Data excerpts
-- Opening Marker --
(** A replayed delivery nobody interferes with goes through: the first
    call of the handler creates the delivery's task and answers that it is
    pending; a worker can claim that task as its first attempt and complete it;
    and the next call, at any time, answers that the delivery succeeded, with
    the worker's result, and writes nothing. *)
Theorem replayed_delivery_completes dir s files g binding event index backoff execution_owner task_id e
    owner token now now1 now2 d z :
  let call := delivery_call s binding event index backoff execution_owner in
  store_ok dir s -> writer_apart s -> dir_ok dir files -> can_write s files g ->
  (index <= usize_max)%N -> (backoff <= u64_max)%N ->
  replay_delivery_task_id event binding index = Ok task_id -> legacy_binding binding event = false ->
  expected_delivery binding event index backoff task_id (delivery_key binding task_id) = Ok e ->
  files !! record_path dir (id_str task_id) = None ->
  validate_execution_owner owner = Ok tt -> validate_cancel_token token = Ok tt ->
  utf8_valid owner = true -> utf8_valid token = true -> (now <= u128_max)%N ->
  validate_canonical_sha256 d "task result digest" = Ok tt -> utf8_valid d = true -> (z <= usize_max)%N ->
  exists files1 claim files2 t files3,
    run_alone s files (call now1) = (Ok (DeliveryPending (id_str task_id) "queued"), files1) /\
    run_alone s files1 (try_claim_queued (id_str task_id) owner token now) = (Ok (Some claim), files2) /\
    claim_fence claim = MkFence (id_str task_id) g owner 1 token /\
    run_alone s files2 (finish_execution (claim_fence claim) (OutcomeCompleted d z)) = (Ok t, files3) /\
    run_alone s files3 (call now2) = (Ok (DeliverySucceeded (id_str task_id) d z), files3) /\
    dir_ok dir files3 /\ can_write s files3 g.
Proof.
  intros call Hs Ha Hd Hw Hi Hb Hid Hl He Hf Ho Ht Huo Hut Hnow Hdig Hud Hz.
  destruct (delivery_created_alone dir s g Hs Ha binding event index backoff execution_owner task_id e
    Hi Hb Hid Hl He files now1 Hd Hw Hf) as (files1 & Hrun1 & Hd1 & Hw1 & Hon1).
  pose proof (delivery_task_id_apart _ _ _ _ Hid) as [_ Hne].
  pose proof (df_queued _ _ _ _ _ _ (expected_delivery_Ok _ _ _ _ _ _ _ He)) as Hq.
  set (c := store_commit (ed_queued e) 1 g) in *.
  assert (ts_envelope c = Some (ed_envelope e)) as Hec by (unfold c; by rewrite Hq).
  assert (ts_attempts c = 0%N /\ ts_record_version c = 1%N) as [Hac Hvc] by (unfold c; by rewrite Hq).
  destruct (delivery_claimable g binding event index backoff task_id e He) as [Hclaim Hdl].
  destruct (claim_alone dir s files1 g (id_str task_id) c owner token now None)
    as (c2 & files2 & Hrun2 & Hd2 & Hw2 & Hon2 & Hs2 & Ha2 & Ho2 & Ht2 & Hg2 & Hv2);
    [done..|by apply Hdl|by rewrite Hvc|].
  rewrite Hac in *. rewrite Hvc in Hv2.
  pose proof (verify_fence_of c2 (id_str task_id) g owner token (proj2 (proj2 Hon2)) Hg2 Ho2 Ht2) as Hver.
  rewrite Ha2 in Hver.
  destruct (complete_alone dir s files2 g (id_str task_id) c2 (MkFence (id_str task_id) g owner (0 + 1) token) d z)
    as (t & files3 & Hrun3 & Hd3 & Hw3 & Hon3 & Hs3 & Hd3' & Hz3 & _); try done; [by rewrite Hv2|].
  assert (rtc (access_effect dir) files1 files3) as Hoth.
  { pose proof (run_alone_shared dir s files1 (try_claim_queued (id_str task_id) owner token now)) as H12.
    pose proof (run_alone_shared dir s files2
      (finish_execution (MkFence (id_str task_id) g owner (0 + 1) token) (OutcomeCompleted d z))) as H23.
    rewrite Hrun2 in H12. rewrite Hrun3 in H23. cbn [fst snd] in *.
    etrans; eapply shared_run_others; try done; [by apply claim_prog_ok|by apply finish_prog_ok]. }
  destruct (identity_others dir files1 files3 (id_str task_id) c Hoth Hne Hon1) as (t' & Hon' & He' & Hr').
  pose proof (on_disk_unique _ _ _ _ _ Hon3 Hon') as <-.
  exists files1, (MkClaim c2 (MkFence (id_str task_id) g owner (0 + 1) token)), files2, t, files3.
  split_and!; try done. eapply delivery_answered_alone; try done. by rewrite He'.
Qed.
-- Closing Marker --
-- Opening Marker --
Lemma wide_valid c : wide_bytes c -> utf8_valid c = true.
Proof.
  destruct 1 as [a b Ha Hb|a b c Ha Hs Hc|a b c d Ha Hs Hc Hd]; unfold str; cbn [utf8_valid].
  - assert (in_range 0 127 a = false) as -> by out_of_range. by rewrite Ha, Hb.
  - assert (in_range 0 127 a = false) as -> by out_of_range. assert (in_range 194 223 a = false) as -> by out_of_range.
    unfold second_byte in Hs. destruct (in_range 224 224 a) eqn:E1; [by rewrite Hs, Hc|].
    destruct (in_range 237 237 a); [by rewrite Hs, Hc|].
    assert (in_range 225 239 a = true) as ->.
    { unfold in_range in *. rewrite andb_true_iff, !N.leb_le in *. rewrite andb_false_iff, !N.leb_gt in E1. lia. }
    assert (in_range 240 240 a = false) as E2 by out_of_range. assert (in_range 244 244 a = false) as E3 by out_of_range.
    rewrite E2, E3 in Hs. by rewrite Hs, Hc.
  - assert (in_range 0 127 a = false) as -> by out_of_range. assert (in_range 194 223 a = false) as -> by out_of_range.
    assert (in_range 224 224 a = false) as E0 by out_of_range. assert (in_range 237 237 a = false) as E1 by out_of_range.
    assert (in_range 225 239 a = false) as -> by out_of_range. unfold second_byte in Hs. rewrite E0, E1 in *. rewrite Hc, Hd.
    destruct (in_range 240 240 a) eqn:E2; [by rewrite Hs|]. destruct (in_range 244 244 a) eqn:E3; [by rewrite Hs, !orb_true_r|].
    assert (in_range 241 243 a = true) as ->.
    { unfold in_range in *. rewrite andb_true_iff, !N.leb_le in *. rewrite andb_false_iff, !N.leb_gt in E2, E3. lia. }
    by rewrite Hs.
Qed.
-- Closing Marker --
-- Opening Marker --
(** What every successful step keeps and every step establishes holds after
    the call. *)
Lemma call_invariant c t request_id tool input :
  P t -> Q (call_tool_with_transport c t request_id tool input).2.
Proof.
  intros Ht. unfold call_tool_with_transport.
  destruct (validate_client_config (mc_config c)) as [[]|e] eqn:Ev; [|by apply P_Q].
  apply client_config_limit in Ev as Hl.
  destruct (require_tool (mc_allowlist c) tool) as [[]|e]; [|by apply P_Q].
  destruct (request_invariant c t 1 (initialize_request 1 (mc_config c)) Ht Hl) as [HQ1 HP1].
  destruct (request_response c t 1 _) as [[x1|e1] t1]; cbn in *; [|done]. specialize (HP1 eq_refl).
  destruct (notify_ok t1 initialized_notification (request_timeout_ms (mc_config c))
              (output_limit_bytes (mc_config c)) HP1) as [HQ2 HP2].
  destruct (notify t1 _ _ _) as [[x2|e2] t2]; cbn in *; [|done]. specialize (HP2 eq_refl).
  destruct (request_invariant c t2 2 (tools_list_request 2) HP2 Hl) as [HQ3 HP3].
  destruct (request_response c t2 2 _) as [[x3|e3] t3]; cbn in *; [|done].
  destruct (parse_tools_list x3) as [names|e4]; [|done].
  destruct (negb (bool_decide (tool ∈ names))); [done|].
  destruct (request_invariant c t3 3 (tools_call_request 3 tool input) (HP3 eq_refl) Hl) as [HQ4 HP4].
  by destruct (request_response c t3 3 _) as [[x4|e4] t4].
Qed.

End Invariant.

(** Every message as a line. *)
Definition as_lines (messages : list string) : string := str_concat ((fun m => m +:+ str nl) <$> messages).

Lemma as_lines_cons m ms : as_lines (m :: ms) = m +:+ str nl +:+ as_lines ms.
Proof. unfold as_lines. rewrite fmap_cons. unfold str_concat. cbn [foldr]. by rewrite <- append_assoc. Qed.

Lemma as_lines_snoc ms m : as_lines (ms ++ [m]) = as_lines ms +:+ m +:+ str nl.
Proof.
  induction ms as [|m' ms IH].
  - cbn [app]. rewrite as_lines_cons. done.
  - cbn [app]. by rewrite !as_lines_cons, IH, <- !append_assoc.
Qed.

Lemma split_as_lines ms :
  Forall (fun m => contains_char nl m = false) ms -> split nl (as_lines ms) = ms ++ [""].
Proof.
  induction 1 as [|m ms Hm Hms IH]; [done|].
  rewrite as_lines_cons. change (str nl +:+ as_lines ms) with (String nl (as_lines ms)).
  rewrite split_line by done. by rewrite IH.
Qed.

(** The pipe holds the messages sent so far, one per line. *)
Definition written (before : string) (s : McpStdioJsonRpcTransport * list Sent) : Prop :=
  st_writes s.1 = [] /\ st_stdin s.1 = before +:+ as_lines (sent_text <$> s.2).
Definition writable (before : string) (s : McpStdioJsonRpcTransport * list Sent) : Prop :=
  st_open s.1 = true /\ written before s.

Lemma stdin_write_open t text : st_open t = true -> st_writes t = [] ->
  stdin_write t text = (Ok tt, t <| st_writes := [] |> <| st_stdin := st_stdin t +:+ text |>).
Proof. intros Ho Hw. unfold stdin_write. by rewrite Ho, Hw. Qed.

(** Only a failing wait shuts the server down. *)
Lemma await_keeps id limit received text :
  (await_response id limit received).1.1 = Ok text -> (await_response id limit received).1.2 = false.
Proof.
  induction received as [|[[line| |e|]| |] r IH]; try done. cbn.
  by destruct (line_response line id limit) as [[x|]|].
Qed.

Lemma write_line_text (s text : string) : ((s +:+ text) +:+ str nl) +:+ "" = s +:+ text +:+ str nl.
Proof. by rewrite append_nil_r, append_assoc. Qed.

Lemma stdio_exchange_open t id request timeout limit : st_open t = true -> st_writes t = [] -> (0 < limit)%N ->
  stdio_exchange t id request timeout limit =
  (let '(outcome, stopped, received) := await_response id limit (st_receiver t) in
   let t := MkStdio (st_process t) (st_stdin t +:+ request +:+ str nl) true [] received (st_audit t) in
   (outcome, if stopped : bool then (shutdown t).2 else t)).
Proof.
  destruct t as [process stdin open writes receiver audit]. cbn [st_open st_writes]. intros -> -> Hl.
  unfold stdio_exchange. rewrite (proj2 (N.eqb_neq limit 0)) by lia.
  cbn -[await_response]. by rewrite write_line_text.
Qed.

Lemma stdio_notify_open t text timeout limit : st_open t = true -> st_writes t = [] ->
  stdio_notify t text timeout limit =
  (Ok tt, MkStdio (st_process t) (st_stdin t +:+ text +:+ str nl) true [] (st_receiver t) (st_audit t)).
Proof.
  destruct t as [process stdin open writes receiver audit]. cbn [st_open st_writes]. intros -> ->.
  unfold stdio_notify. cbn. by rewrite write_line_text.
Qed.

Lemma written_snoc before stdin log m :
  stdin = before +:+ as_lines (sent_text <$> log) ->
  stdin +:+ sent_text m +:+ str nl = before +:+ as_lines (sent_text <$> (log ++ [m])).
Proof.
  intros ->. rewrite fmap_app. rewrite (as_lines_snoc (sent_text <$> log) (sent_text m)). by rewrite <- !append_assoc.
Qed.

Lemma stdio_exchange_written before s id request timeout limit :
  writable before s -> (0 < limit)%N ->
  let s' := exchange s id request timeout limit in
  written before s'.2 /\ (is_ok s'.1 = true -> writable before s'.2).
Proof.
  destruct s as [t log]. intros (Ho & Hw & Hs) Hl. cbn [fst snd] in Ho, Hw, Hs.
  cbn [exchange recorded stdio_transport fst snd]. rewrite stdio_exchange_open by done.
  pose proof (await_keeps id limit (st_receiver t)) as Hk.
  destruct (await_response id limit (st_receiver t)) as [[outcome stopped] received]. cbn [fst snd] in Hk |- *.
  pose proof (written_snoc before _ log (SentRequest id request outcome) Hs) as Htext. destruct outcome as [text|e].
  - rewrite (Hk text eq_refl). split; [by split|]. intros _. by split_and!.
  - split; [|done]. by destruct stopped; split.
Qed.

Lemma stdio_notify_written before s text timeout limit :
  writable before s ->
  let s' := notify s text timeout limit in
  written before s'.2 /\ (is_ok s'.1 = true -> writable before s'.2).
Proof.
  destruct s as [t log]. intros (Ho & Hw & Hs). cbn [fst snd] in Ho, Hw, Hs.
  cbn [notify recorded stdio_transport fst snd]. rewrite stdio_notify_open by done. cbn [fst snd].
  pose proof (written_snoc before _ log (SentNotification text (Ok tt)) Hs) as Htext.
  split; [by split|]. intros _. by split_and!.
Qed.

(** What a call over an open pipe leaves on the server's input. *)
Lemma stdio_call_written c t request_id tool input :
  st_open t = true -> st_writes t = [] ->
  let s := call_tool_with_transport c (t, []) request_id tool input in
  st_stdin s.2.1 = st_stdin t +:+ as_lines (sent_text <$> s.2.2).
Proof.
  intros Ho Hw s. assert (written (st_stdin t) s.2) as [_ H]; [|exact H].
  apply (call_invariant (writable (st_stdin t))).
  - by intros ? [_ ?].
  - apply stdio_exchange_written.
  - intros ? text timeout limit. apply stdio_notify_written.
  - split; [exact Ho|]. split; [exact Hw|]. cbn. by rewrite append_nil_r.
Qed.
-- Closing Marker --
Return, with no change at all, every line in the entries above from the line containing "stdin +:+ sent_text" through the line containing "let s' := notify s text timeout limit in".

  stdin +:+ sent_text m +:+ str nl = before +:+ as_lines (sent_text <$> (log ++ [m])).
Proof.
  intros ->. rewrite fmap_app. rewrite (as_lines_snoc (sent_text <$> log) (sent_text m)). by rewrite <- !append_assoc.
Qed.

Lemma stdio_exchange_written before s id request timeout limit :
  writable before s -> (0 < limit)%N ->
  let s' := exchange s id request timeout limit in
  written before s'.2 /\ (is_ok s'.1 = true -> writable before s'.2).
Proof.
  destruct s as [t log]. intros (Ho & Hw & Hs) Hl. cbn [fst snd] in Ho, Hw, Hs.
  cbn [exchange recorded stdio_transport fst snd]. rewrite stdio_exchange_open by done.
  pose proof (await_keeps id limit (st_receiver t)) as Hk.
  destruct (await_response id limit (st_receiver t)) as [[outcome stopped] received]. cbn [fst snd] in Hk |- *.
  pose proof (written_snoc before _ log (SentRequest id request outcome) Hs) as Htext. destruct outcome as [text|e].
  - rewrite (Hk text eq_refl). split; [by split|]. intros _. by split_and!.
  - split; [|done]. by destruct stopped; split.
Qed.

Lemma stdio_notify_written before s text timeout limit :
  writable before s ->
  let s' := notify s text timeout limit in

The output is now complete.